A "fountain of youth" that sustains the production of new neurons in the brains of rodents is also believed to be present in the human brain, a new study has found.
The finding by researchers at the Duke University Medical Centre explains why stem cells by themselves can't generate neurons in a lab dish, a major roadblock in using these stem cells for injury repair.
"We believe these findings will have important implications for human therapy," Chay Kuo, M.D., Ph.D., George Brumley Jr. assistant professor of Cell Biology, Pediatrics and Neurobiology, and senior author of the study, said.
The scientists found that neighbouring "epithelial-like" ependymal cells - not stem cells themselves - maintain a special structure that keeps neural stem cells "neurogenic," able to make new neurons.
Currently, when neural stem cells are harvested for growth in culture, however, the ependymal cells are not removed along with them.

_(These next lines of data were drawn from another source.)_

(** A bit set or cleared in the bitmap of a page. *)
Lemma set_bmp_tpage g b' : tpage g -> alen b' = 2 * bmp_bytes (head g) -> Forall (fun x => 0 <= x < 256) b' -> marks_ok (head g) b' -> tpage (set_bmp g b').
Proof.
  intros [(part & [(l & Hi) Hs Hb Hf]) [Hn (b & Eb & Hl & Hbytes & Hm)]] Hl' Hbytes' Hm'. split.
  - exists part. split; try done. exists l. destruct Hi as [[Hr Hc Hfl Hsz [Hbmp Hnf]] Hbl Hpos Hmax Hbits Hfirst Hsizes Hmarks].
    split; cbn [set_bmp head block_size page_size max_blocks first_block block_bits sizes need_flush bmp]; try done; [|by rewrite Hn].
    split; cbn [first_block max_blocks free sizes bmp need_flush]; try done. split; [|by rewrite Hn]. intros b2 [= <-]. split; [|done]. fold (bmp_bytes (head g)). pose proof (bmp_bytes_spec (head g) ltac:(lia)). lia.
  - split; [done|]. exists b'. done.
Qed.
Lemma marks_ok_le ph b b' : (forall r, valid ph r \/ is_marked b r = true \/ ~ first_block ph <= r < max_blocks ph \/ is_marked b' r = false) -> marks_ok ph b -> marks_ok ph b'.
Proof.
  unfold marks_ok, valid. intros Hle Hm. destruct (sizes ph) as [s|]; [|done]. intros p Hp Hb. destruct (Hle p) as [[_ Hv]|[Hb'|[?|?]]]; [by apply Hv|by apply Hm|done|congruence].
Qed.
Lemma tpage_bits g : tpage g -> exists b, bmp (head g) = Some b /\ Forall (fun x => 0 <= x < 256) b /\ forall r, 0 <= r < max_blocks (head g) -> 0 <= r < 8 * alen b /\ 0 <= queued_bit (head g) r < 8 * alen b /\ max_blocks (head g) <= queued_bit (head g) r.
Proof.
  intros [(part & Hp) [_ (b & Eb & Hl & Hbytes & _)]]. exists b. split; [done|]. split; [done|]. intros r Hr. destruct (bmp_bytes_spec (head g)) as [H1 H2]; [lia|]. unfold queued_bit. lia.
Qed.
(** The two bits of a block of a prepared page: setting and clearing. *)
Definition set_bits (g g' : gpage) (f : Z -> bool -> bool) : Prop := (exists b, g' = set_bmp g b) /\ tpage g' /\ forall k, 0 <= k -> gbit g' k = f k (gbit g k).
Lemma set_mark_bit g r : tpage g -> valid (head g) r -> exists b b', bmp (head g) = Some b /\ bmp_test b r = Some (gbit g r) /\ bmp_set b r = Some b' /\ set_bits g (set_bmp g b') (fun k m => m || (k =? r)).
Proof.
  intros Hg Hv. destruct (tpage_bits g Hg) as (b & Eb & Hbytes & Hr). destruct (Hr r (proj1 Hv)) as (H1 & _ & _). destruct (bmp_set_bits b r H1 Hbytes) as (b' & Es & Hl & Hb' & Hbits). exists b, b'.
  split; [done|]. split; [unfold gbit; rewrite Eb; by apply bmp_test_bits|]. split; [done|]. split; [by exists b'|]. destruct (ir_bmp _ (tp_ready _ Hg)) as (b0 & Eb0 & Hl0 & _ & Hm). rewrite Eb in Eb0. injection Eb0 as <-. split.
  - apply set_bmp_tpage; [done|lia|done|]. apply (marks_ok_le _ b); [|done]. intros j. destruct (decide (j = r)) as [->|]; [by left|]. destruct (decide (0 <= j)); [|right; right; left; destruct (tp_page _ Hg) as [part Hp]; pose proof (ipage_range g part Hp); lia].
    rewrite Hbits by done. rewrite (proj2 (Z.eqb_neq j r)) by done. rewrite orb_false_r. destruct (is_marked b j); auto.
  - intros k Hk. unfold gbit. cbn [set_bmp head bmp]. rewrite Eb. by apply Hbits.
Qed.
(** A bit of the second half: the marks stay. *)
Lemma other_bit g k b b' (f : Z -> bool -> bool) : tpage g -> max_blocks (head g) <= k -> bmp (head g) = Some b -> alen b' = alen b -> Forall (fun x => 0 <= x < 256) b' ->
  (forall j, 0 <= j -> is_marked b' j = f j (is_marked b j)) -> (forall j m, j < k -> f j m = m) -> set_bits g (set_bmp g b') f.
Proof.
  intros Hg Hk Eb Hl Hb' Hbits Hf. destruct (ir_bmp _ (tp_ready _ Hg)) as (b0 & Eb0 & Hl0 & _ & Hm). rewrite Eb in Eb0. injection Eb0 as <-. split; [by exists b'|]. split.
  - apply set_bmp_tpage; [done|lia|done|]. apply (marks_ok_le _ b); [|done]. intros j. destruct (decide (first_block (head g) <= j < max_blocks (head g))) as [Hj|]; [|tauto]. destruct (tp_page _ Hg) as [part Hp]. pose proof (ipage_range g part Hp).
    rewrite Hbits, Hf by lia. destruct (is_marked b j); auto.
  - intros j Hj. unfold gbit. cbn [set_bmp head bmp]. rewrite Eb. by apply Hbits.
Qed.
Lemma set_queued_bit g r : tpage g -> 0 <= r < max_blocks (head g) ->
  exists b b', bmp (head g) = Some b /\ bmp_test b (queued_bit (head g) r) = Some (qbit g r) /\ bmp_set b (queued_bit (head g) r) = Some b' /\ set_bits g (set_bmp g b') (fun k m => m || (k =? queued_bit (head g) r)).
Proof.
  intros Hg Hr. destruct (tpage_bits g Hg) as (b & Eb & Hbytes & Hb). destruct (Hb r Hr) as (_ & H1 & H2). destruct (bmp_set_bits b _ H1 Hbytes) as (b' & Es & Hl & Hb' & Hbits). exists b, b'.
  split; [done|]. split; [unfold qbit, gbit; rewrite Eb; by apply bmp_test_bits|]. split; [done|]. apply (other_bit g (queued_bit (head g) r) b b'); try done. intros j m Hj. rewrite (proj2 (Z.eqb_neq _ _)) by lia. apply orb_false_r.
Qed.
Lemma clear_queued_bit g r : tpage g -> 0 <= r < max_blocks (head g) ->
  exists b b', bmp (head g) = Some b /\ bmp_clear b (queued_bit (head g) r) = Some b' /\ set_bits g (set_bmp g b') (fun k m => m && negb (k =? queued_bit (head g) r)).
Proof.
  intros Hg Hr. destruct (tpage_bits g Hg) as (b & Eb & Hbytes & Hb). destruct (Hb r Hr) as (_ & H1 & H2). destruct (bmp_clear_spec b _ H1 Hbytes) as (b' & Es & Hl & Hb' & Hbits). exists b, b'.
  split; [done|]. split; [done|]. apply (other_bit g (queued_bit (head g) r) b b'); try done. intros j m Hj. rewrite (proj2 (Z.eqb_neq _ _)) by lia. apply andb_true_r.
Qed.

In a series of experiments, the researchers found that the generation of new neurons depended on what Kuo calls the "ugly sibling" of the stem cells, the ependymal cell that has long, moving, hair-like cilia that cover its surface.
Kuo decided to study these cells because the lateral ventricles in the brain, where adult neural stem cells reside, are also the last area of a developing brain that grows ependymal cells.
"There is this fountain of youth inside the adult brain that actively makes new neurons," Kuo said.
"Yet we don't know how this fountain is constructed or maintained," he added.
The study was published in the July issue of Neuron.